ACTIVITY: From the data that follows, print exactly the lines starting at the one containing "forall c', (s_type" and ending at the one containing "intros Hc Hi Hr c'"; include both of them and nothing more.

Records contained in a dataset
● ● ●

(** ** The variables of the loop *)

(** The loop has seen [ps] and works on the view number [i]: older views have
    nothing yet, newer ones get nothing more. *)
Record cursor_at (vs : list Z) (ps : list stmt) (c : cursor) (i : nat) : Prop := {
  ca_cur : snd (fst c) = vlsn_at vs i;
  ca_until : snd c = vlsn_at vs (S i);
  ca_index : fst (fst c) = Z.of_nat i \/ snd (fst c) = -1;
  ca_above : Forall (fun s => vlsn_at vs (S i) < s_lsn s) ps;
  ca_open : ~ has_terminal (view_stmts (vlsn_at vs (S i)) (vlsn_at vs i) ps);
  ca_closed : forall j, (j < i)%nat ->
    has_terminal (view_stmts (vlsn_at vs (S j)) (vlsn_at vs j) ps) \/
    Exists (fun s => s_lsn s <= vlsn_at vs (S j)) ps;
}.

Section Views.
Context (lst : bool) (vs : list Z) (Hvs : views_sorted vs).

Lemma hists_same ps s :
  (forall i, view_history lst (vlsn_at vs (S i)) (vlsn_at vs i) (ps ++ [s]) =
             view_history lst (vlsn_at vs (S i)) (vlsn_at vs i) ps) ->
  histories lst vs (ps ++ [s]) = histories lst vs ps.
Proof.
  intros H. apply list_eq. intros i. destruct (vs !! i) as [v|] eqn:E.
  - rewrite !(histories_lookup _ _ _ _ _ E). f_equal. specialize (H i). unfold vlsn_at at 2 4 in H.
    by rewrite E in H.
  - apply lookup_ge_None in E. rewrite !lookup_ge_None_2 by (rewrite histories_length; done). done.
Qed.

(** A statement newer than the current view goes nowhere. *)
Lemma skip_stmt ps s c i :
  cursor_at vs ps c i -> vlsn_at vs i < s_lsn s -> Forall (fun p => s_lsn s <= s_lsn p) ps ->
  histories lst vs (ps ++ [s]) = histories lst vs ps /\ cursor_at vs (ps ++ [s]) c i.
Proof.
  intros Hc Hs Hold. pose proof Hc as [C1 C2 C3 C4 C5 C6]. split.
  - apply hists_same. intros j. destruct (decide (vlsn_at vs (S j) < s_lsn s <= vlsn_at vs j)) as [Hr|Hr].
    2: by apply view_history_out.
    apply view_history_done. destruct (Nat.lt_ge_cases j i) as [Hj|Hj].
    + destruct (C6 j Hj) as [|Hex]; [done|]. exfalso. apply Exists_exists in Hex as (p & Hp & Hl).
      rewrite Forall_forall in Hold. specialize (Hold p Hp). cbn in Hold. lia.
    + pose proof (vlsn_at_mono vs i j Hvs Hj). lia.
  - split; try done.
    + apply Forall_app. split; [done|]. constructor; [|done].
      pose proof (vlsn_at_mono vs i (S i) Hvs ltac:(lia)). lia.
    + rewrite view_stmts_snoc. destruct (decide _); [lia|]. by rewrite app_nil_r.
    + intros j Hj. destruct (C6 j Hj) as [Ht|Hex]; [left|right].
      * rewrite view_stmts_snoc. apply Exists_app. by left.
      * apply Exists_app. by left.
Qed.

(** A statement in the range of a view from [i] on. *)
Lemma range_open ps c i i' :
  cursor_at vs ps c i -> (i <= i')%nat ->
  ~ has_terminal (view_stmts (vlsn_at vs (S i')) (vlsn_at vs i') ps).
Proof.
  intros Hc Hi. destruct (Nat.eq_dec i i') as [<-|]; [apply Hc|].
  rewrite view_stmts_above; [intros Hx; by inversion Hx|].
  eapply Forall_impl; [apply Hc|]. cbn. intros p Hp.
  pose proof (vlsn_at_mono vs (S i) i' Hvs ltac:(lia)). lia.
Qed.

Lemma push_stmt ps s c i i' h :
  cursor_at vs ps c i -> (i <= i')%nat -> vlsn_at vs (S i') < s_lsn s <= vlsn_at vs i' ->
  histories lst vs ps !! i' = Some h ->
  histories lst vs (ps ++ [s]) =
    <[i' := (if lst && (vlsn_at vs (S i') <? 0) && has_type IPROTO_DELETE s then [] else [s]) ++ h]>
      (histories lst vs ps).
Proof.
  intros Hc Hi Hr Hh. apply list_eq. intros j. destruct (vs !! j) as [v|] eqn:E.
  - assert (vlsn_at vs j = v) as Ev by (unfold vlsn_at; by rewrite E).
    rewrite (histories_lookup _ _ _ _ _ E), <- Ev. destruct (Nat.eq_dec j i') as [->|Hne].
    + rewrite list_lookup_insert_eq by (by apply lookup_lt_Some in Hh). f_equal.
      rewrite (histories_lookup _ _ _ _ _ E), <- Ev in Hh. injection Hh as <-.
      apply view_history_push; [done|]. by eapply range_open.
    + rewrite list_lookup_insert_ne by done. rewrite (histories_lookup _ _ _ _ _ E), <- Ev. f_equal.
      apply view_history_out. intros Hr'. destruct (Nat.lt_ge_cases j i') as [Hj|Hj].
      * pose proof (vlsn_at_mono vs (S j) i' Hvs ltac:(lia)). lia.
      * pose proof (vlsn_at_mono vs (S i') j Hvs ltac:(lia)). lia.
  - apply lookup_ge_None in E. rewrite !lookup_ge_None_2; [done|..];
      rewrite ?length_insert, histories_length; done.
Qed.

(** The variables after a statement was saved or dropped. *)
Lemma cursor_snoc ps s c i i' :
  cursor_at vs ps c i -> (i <= i')%nat -> vlsn_at vs (S i') < s_lsn s <= vlsn_at vs i' ->
  forall c', (s_type s = IPROTO_UPSERT -> c' = (Z.of_nat i', vlsn_at vs i', vlsn_at vs (S i'))) ->
  (terminal s -> snd (fst c') = vlsn_at vs (S i') /\ snd c' = vlsn_at vs (S (S i')) /\
     (fst (fst c') = Z.of_nat (S i') \/ snd (fst c') = -1)) ->
  exists i2, cursor_at vs (ps ++ [s]) c' i2.
Proof.
  intros Hc Hi Hr c' Hu Ht. pose proof Hc as [_ _ _ C4 C5 C6].
  assert (forall j, (j < i')%nat -> has_terminal (view_stmts (vlsn_at vs (S j)) (vlsn_at vs j) (ps ++ [s])) \/
            Exists (fun s => s_lsn s <= vlsn_at vs (S j)) (ps ++ [s])) as Hcl.
  { intros j Hj. destruct (Nat.lt_ge_cases j i) as [Hji|Hji].
    - destruct (C6 j Hji) as [H|H]; [left|right]; [rewrite view_stmts_snoc|]; apply Exists_app; by left.
    - right. apply Exists_app. right. left. pose proof (vlsn_at_mono vs (S j) i' Hvs ltac:(lia)). lia. }
  assert (forall j, (i' <= j)%nat -> Forall (fun s => vlsn_at vs (S j) < s_lsn s) (ps ++ [s])) as Hab.
  { intros j Hj. apply Forall_app. split; [eapply Forall_impl; [exact C4|]; cbn; intros p Hp|constructor; [|done]].
    - pose proof (vlsn_at_mono vs (S i) (S j) Hvs ltac:(lia)). lia.
    - pose proof (vlsn_at_mono vs (S i') (S j) Hvs ltac:(lia)). lia. }
  destruct (decide (s_type s = IPROTO_UPSERT)) as [E|E].
  - exists i'. rewrite (Hu E). split; cbn; [done|done|by left|by apply Hab| |done].
    rewrite view_stmts_snoc. destruct (decide _); [|lia]. intros H. apply Exists_app in H as [H|H].
    + by eapply range_open.
    + apply Exists_cons in H as [H|H]; [done|]. by apply Exists_nil in H.
  - exists (S i'). destruct (Ht E) as (T1 & T2 & T3). split; try done.
    + apply Hab. lia.
    + rewrite view_stmts_above; [intros Hx; by inversion Hx|]. by apply Hab.
    + intros j Hj. destruct (Nat.eq_dec j i') as [->|]; [|apply Hcl; lia]. left.
      rewrite view_stmts_snoc. destruct (decide _); [|lia]. apply Exists_app. right. by left.
Qed.

(** ** The loop *)

Definition total (hs : list (list stmt)) : Z := Z.of_nat (list_sum (length <$> hs)).

Lemma total_insert hs i h s : hs !! i = Some h -> total (<[i := s :: h]> hs) = total hs + 1.
Proof.
  unfold total. revert i. induction hs as [|x hs IH]; intros [|i] E; try done.
  - injection E as ->. change (<[0%nat := s :: h]> (h :: hs)) with ((s :: h) :: hs).
    rewrite !fmap_cons, !list_sum_cons. cbn [length]. lia.
  - change (<[S i := s :: h]> (x :: hs)) with (x :: <[i := s :: h]> hs).
    rewrite !fmap_cons, !list_sum_cons. specialize (IH i E). lia.
Qed.

Lemma wpx_get_vlsn F w i (Q : Z -> wi -> Prop) hs :
  wi_read_views w = empty_views vs hs -> length hs = length vs -> 0 <= i ->
  Q (vlsn_at vs (Z.to_nat i)) w -> wpx F (vy_write_iterator_get_vlsn i) Q w.
Proof.
  intros Hw Hl Hi HQ. unfold vy_write_iterator_get_vlsn. apply wpx_bind, wpx_gets.
  unfold rv_count. rewrite Hw, empty_views_length by done. unfold vlsn_at in HQ.
  destruct (Z.leb_spec (Z.of_nat (length vs)) i) as [Hge|Hlt].
  - rewrite lookup_ge_None_2 in HQ by lia. done.
  - destruct (lookup_lt_is_Some_2 vs (Z.to_nat i)) as [v Ev]; [lia|].
    destruct (lookup_lt_is_Some_2 hs (Z.to_nat i)) as [h Eh]; [lia|].
    apply wpx_bind. unfold wpx, get_rv. rewrite Hw. replace (0 <=? i) with true by lia.
    rewrite (empty_views_lookup _ _ _ _ _ Ev Eh). rewrite Ev in HQ. done.
Qed.

(** Skipping views ends at the view the statement belongs to. *)
Lemma skip_views_spec F fuel w lsn i hs (Q : cursor -> wi -> Prop) :
  wi_read_views w = empty_views vs hs -> length hs = length vs -> 0 <= lsn <= vlsn_at vs i ->
  (length vs <= i + fuel)%nat ->
  (forall i', (i <= i')%nat -> vlsn_at vs (S i') < lsn <= vlsn_at vs i' ->
     Q (Z.of_nat i', vlsn_at vs i', vlsn_at vs (S i')) w) ->
  wpx F (skip_views fuel lsn (Z.of_nat i, vlsn_at vs i, vlsn_at vs (S i))) Q w.
Proof.
  intros Hw Hl Hlsn. revert i Hlsn. induction fuel as [|fuel IH]; intros i Hlsn Hf HQ; cbn [skip_views snd].
  - destruct (Z.leb_spec lsn (vlsn_at vs (S i))) as [Hle|Hgt]; [|apply wpx_ret, HQ; lia].
    exfalso. pose proof (vlsn_at_some vs (S i) ltac:(lia)) as E. apply lookup_lt_Some in E. lia.
  - destruct (Z.leb_spec lsn (vlsn_at vs (S i))) as [Hle|Hgt]; [|apply wpx_ret, HQ; lia].
    unfold next_view. apply wpx_bind, wpx_bind. eapply wpx_get_vlsn; [done|done|lia|]. apply wpx_ret.
    replace (Z.to_nat (Z.of_nat i + 1 + 1)) with (S (S i)) by lia.
    replace (Z.of_nat i + 1) with (Z.of_nat (S i)) by lia.
    apply IH; [lia|lia|]. intros i' Hi' Hr. apply HQ; [lia|done].
Qed.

● ● ●

RESULT OF THIS TASK:
  forall c', (s_type s = IPROTO_UPSERT -> c' = (Z.of_nat i', vlsn_at vs i', vlsn_at vs (S i'))) ->
  (terminal s -> snd (fst c') = vlsn_at vs (S i') /\ snd c' = vlsn_at vs (S (S i')) /\
     (fst (fst c') = Z.of_nat (S i') \/ snd (fst c') = -1)) ->
  exists i2, cursor_at vs (ps ++ [s]) c' i2.
Proof.
  intros Hc Hi Hr c' Hu Ht. pose proof Hc as [_ _ _ C4 C5 C6].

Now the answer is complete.